Green signal to full face transplant
After the most detailed scrutiny that lasted more than ten years, UK’s Face Transplantation team at the Royal Free Hospital in London finally got a formal go-ahead from the hospital's Research Ethics Committee on Wednesday.
To begin with, the team of British surgeons being led by Dr. Peter Butler will perform four surgeries.
Delighted over been given the permission for the pioneering surgery Dr. Butler said, “We can now begin to evaluate patients and draw up a shortlist of four people who want to undergo this procedure”.
A face transplant is a skin graft that involves replacing part or all of a patient's face with a donor face.
The world's first partial face transplant was performed in November 2005 by a team of surgeons led by Professor Jean-Michel Dubernard and Professor Bernard Devauchelle in Amiens, France.
Isabelle Dinoire underwent the surgery to replace her original face that had been ravaged by her dog. A triangle of face tissue from a brain-dead human's nose and mouth was grafted onto her.
The permission to perform a full face transplant raises hopes for people distressed with severe facial disfigurement caused by burns, disease or birth defects.

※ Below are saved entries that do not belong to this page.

Lemma job_local_path_early context source w :
  heap w !! config context = None \/
  is_raise (subscript (task context) "dependencies") = true ->
  exists e copies,
    fst (job_local_path context source w) = Raise e /\
    trace (snd (job_local_path context source w)) = trace w /\
    heap (snd (job_local_path context source w)) = heap w ++ copies.
Proof.
  unfold job_local_path, deepcopy, obj_setdefault, call_validate_artifact_url,
    obj_getitem, read_dict, alloc_dict, write_dict, log_event, lift, bind, ret.
  cbn. intros [Hcfg|Hdeps].
  - rewrite Hcfg. cbn. exists TypeError, []. now rewrite app_nil_r.
  - destruct (heap w !! config context) as [cfg|]; cbn.
    + destruct (subscript (task context) "dependencies") as [deps|e];
        [discriminate|]. cbn. now exists e, [cfg].
    + exists TypeError, []. now rewrite app_nil_r.
Qed.

(** ** What the network steps add to the trace *)

Local Ltac frame_trace :=
  repeat first
    [ apply adds_bind; [|intros ?]
    | apply adds_retry_loop
    | apply adds_for_each; intros ?
    | apply adds_ret
    | apply adds_lift
    | apply adds_raise
    | apply adds_log_event
    | apply adds_keeps_trace; solve [auto with frames] ].

Lemma adds_download context url path :
  adds (fun ev => ev = EvDownload url path) (download context url path).
Proof.
  unfold download, retry_async, call_download_file. frame_trace. reflexivity.
Qed.

Lemma adds_upload_to_s3 context s3_key path :
  adds (fun ev => is_upload_event ev = true) (upload_to_s3 context s3_key path).
Proof.
  unfold upload_to_s3, retry_async, call_upload_file,
    call_generate_presigned_url, obj_getitem, mimetypes_guess_type.
  frame_trace; reflexivity.
Qed.

Lemma adds_after_local_path context source destinations path :
  adds (fun ev => ev = EvDownload source path \/ is_upload_event ev = true)
    (download context source path ;;;
     for_each destinations (fun dest => upload_to_s3 context dest path)).
Proof.
  apply adds_bind; [|intros _; apply adds_for_each; intros dest].
  - eapply adds_weaken; [|apply adds_download]. auto.
  - eapply adds_weaken; [|apply adds_upload_to_s3]. auto.
Qed.

(** ** C1: validation precedes download *)

(** C1. In every run of a copy job the events the job adds to the trace hold
    a download only behind the [validate_artifact_url] call of that job, and
    only when that call returned; when the call raises, the job raises the
    same exception and the validation is the one event of the job: no
    download is made. *)
Theorem C1_validation_precedes_download context source destinations w :
  let r := fst (beetmove_bit context source destinations w) in
  let w' := snd (beetmove_bit context source destinations w) in
  (exists evs,
     trace w' = trace w ++ evs /\
     (Exists (fun ev => is_download ev = true) evs ->
      exists cfg rel_path rest,
        evs = EvValidate cfg source :: rest /\
        validate_artifact_url cfg source = Return rel_path)) /\
  (forall cfg deps e,
     heap w !! config context = Some cfg ->
     subscript (task context) "dependencies" = Return deps ->
     validate_artifact_url
       (setdefault cfg "valid_artifact_task_ids" deps) source = Raise e ->
     r = Raise e /\
     trace w' =
       trace w ++
       [EvValidate (setdefault cfg "valid_artifact_task_ids" deps) source]).
Proof.
  cbn zeta. rewrite beetmove_bit_steps.
  destruct (heap w !! config context) as [cfg|] eqn:Hcfg.
  2:{ destruct (job_local_path_early context source w (or_introl Hcfg))
        as (e & copies & Hr & Ht & _).
      destruct (job_local_path context source w) as [r1 w1] eqn:Hrun.
      cbn in Hr, Ht. subst r1. rewrite (bind_raises _ _ _ _ _ Hrun). cbn.
      split; [|discriminate].
      exists []. rewrite app_nil_r. split; [exact Ht|].
      intros Hex. now apply Exists_nil in Hex. }
  destruct (subscript (task context) "dependencies") as [deps|e0] eqn:Hdeps.
  2:{ assert (Hearly : heap w !! config context = None \/
                       is_raise (subscript (task context) "dependencies") = true)
        by (right; now rewrite Hdeps).
      destruct (job_local_path_early context source w Hearly)
        as (e & copies & Hr & Ht & _).
      destruct (job_local_path context source w) as [r1 w1] eqn:Hrun.
      cbn in Hr, Ht. subst r1. rewrite (bind_raises _ _ _ _ _ Hrun). cbn.
      split; [|discriminate].
      exists []. rewrite app_nil_r. split; [exact Ht|].
      intros Hex. now apply Exists_nil in Hex. }
  pose proof (job_local_path_run context source w cfg deps Hcfg Hdeps) as Hrun.
  cbn zeta in Hrun.
  set (beet_config := setdefault cfg "valid_artifact_task_ids" deps) in *.
  assert (Hno : ~ Exists (fun ev => is_download ev = true)
                    [EvValidate beet_config source]).
  { intros Hex. apply Exists_cons in Hex as [Hex|Hex]; [discriminate|].
    now apply Exists_nil in Hex. }
  destruct (validate_artifact_url beet_config source) as [rel|e] eqn:Hval.
  - split; [|intros cfg0 deps0 e0 [= <-] [= <-] Hval0;
              unfold beet_config in Hval; congruence].
    match type of Hrun with _ = (?res, ?w1) =>
      destruct res as [path|e] eqn:Hres end.
    + rewrite (bind_returns _ _ _ _ _ Hrun).
      match goal with |- context [snd (?m ?w1)] =>
        destruct (adds_after_local_path context source destinations path w1)
          as (rest & Ht & _) end.
      exists (EvValidate beet_config source :: rest).
      split; [rewrite Ht; cbn; now rewrite <- app_assoc|].
      intros _. now exists beet_config, rel, rest.
    + rewrite (bind_raises _ _ _ _ _ Hrun). cbn.
      exists [EvValidate beet_config source]. split; [reflexivity|].
      intros Hex. now destruct Hno.
  - rewrite (bind_raises _ _ _ _ _ Hrun). cbn. split.
    + exists [EvValidate beet_config source]. split; [reflexivity|].
      intros Hex. now destruct Hno.
    + intros cfg0 deps0 e0 [= <-] [= <-] Hval0. fold beet_config in Hval0.
      rewrite Hval in Hval0. injection Hval0 as <-. now split.
Qed.

(** ** C5: no upload after a failed download *)

Lemma adds_job_local_path context source :
  adds (fun ev => is_upload_event ev = false) (job_local_path context source).
Proof.
  unfold job_local_path, deepcopy, obj_setdefault, call_validate_artifact_url,
    obj_getitem.
  frame_trace. reflexivity.
Qed.

(** C5. When a job has reached its download (its local path is computed:
    configuration read, source validated) and the download raises, retries
    included, the job raises that exception in the world the download left:
    the loop over the destinations is never entered, and what the job added to
    the trace holds no request for a signed URL and no upload. *)
Theorem C5_failed_download_no_upload
    context source destinations w abs_file_path w1 e w2 :
  job_local_path context source w = (Return abs_file_path, w1) ->
  download context source abs_file_path w1 = (Raise e, w2) ->
  beetmove_bit context source destinations w = (Raise e, w2) /\
  exists evs,
    trace w2 = trace w ++ evs /\
    Forall (fun ev => is_upload_event ev = false) evs.
Proof.
  intros Hpath Hdl. split.
  - rewrite beetmove_bit_steps, (bind_returns _ _ _ _ _ Hpath).
    now rewrite (bind_raises _ _ _ _ _ Hdl).
  - destruct (adds_job_local_path context source w) as (evs1 & Ht1 & HP1).
    destruct (adds_download context source abs_file_path w1)
      as (evs2 & Ht2 & HP2).
    rewrite Hpath in Ht1. rewrite Hdl in Ht2. cbn in Ht1, Ht2.
    exists (evs1 ++ evs2). rewrite Ht2, Ht1, app_assoc. split; [reflexivity|].
    apply Forall_app. split; [exact HP1|].
    eapply Forall_impl; [exact HP2|]. now intros ev ->.
Qed.

(** ** C9: the shared configuration is left alone *)

Lemma keeps_heap_after_local_path context source destinations path :
  keeps_heap
    (download context source path ;;;
     for_each destinations (fun dest => upload_to_s3 context dest path)).
Proof.
  apply keeps_heap_bind; [apply keeps_heap_download|intros _].
  apply keeps_heap_for_each. intros dest. apply keeps_heap_upload_to_s3.
Qed.

Lemma job_local_path_heap context source w :
  exists copies,
    heap (snd (job_local_path context source w)) = heap w ++ copies /\
    (heap w !! config context = None -> copies = []) /\
    (forall cfg deps,
       heap w !! config context = Some cfg ->
       subscript (task context) "dependencies" = Return deps ->
       copies = [setdefault cfg "valid_artifact_task_ids" deps]).
Proof.
  destruct (heap w !! config context) as [cfg|] eqn:Hcfg.
  - destruct (subscript (task context) "dependencies") as [deps|e] eqn:Hdeps.
    + rewrite (job_local_path_run context source w cfg deps Hcfg Hdeps). cbn.
      eexists. split; [reflexivity|]. split; [discriminate|].
      now intros cfg0 deps0 [= <-] [= <-].
    + unfold job_local_path, deepcopy, read_dict, alloc_dict, lift, bind.
      cbn. rewrite Hcfg. cbn. rewrite Hdeps. cbn.
      exists [cfg]. split; [reflexivity|]. split; discriminate.
  - unfold job_local_path, deepcopy, read_dict, bind. cbn. rewrite Hcfg. cbn.
    exists []. rewrite app_nil_r. split; [reflexivity|]. split; [reflexivity|].
    discriminate.
Qed.

(** C9. A copy job changes no object that existed before it: the store after
    the job is the store before it followed by the job's own copy of the
    configuration, so the dict [context.config] refers to is the same before
    and after; and the copy is where [valid_artifact_task_ids] got its
    default. *)
Theorem C9_shared_config_unchanged context source destinations w :
  let w' := snd (beetmove_bit context source destinations w) in
  heap w' !! config context = heap w !! config context /\
  (exists copies, heap w' = heap w ++ copies) /\
  (forall cfg deps,
     heap w !! config context = Some cfg ->
     subscript (task context) "dependencies" = Return deps ->
     heap w' = heap w ++ [setdefault cfg "valid_artifact_task_ids" deps]).
Proof.
  cbn zeta. rewrite beetmove_bit_steps.
  destruct (job_local_path_heap context source w) as (copies & Hh & Hnone & Hsome).
  assert (Hheap :
    heap (snd ((abs_file_path <- job_local_path context source ;;
                download context source abs_file_path ;;;
                for_each destinations
                  (fun dest => upload_to_s3 context dest abs_file_path)) w))
    = heap w ++ copies).
  { unfold bind at 1.
    destruct (job_local_path context source w) as [[path|e] w1]; cbn in *.
    - now rewrite keeps_heap_after_local_path.
    - exact Hh. }
  rewrite Hheap. split; [|split].
  - destruct (heap w !! config context) as [cfg|] eqn:Hcfg.
    + now apply lookup_app_l_Some.
    + now rewrite (Hnone eq_refl), app_nil_r.
  - now exists copies.
  - intros cfg deps Hcfg Hdeps. now rewrite (Hsome cfg deps Hcfg Hdeps).
Qed.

Under the surgery, the skin and muscle tissue along with eight different blood vessels, four arteries and four veins will be taken from a brain dead donor patient’s face.
These blood vessels and nerves will then be reconnected with the recipient’s face using micro vascular surgery, with recipient being put onto immuno-suppressant drugs to prevent rejection of the new tissue.
Expertise of four to six surgeons will be required in each set of transplant that is likely to last 10 to 12 hours. Then operations will be carried out at six month intervals to assess the procedure.
Conversely, authorities warned patients to be completely aware of the risks linked to immuno-suppressant drugs, including the possibility of rejecting the new tissue, and the need for a ‘Plan B' if the operation was unsuccessful.
However, the announcement sparked an ethical debate and raised questions about the psychological impact of the procedure on both the recipient and the donor's family.
Critics, especially the Royal College of Surgeons' training body preferred if the ethics committee had waited until the RCS recommendations on minimum requirements to be fulfilled before transplantation could take place were published next month.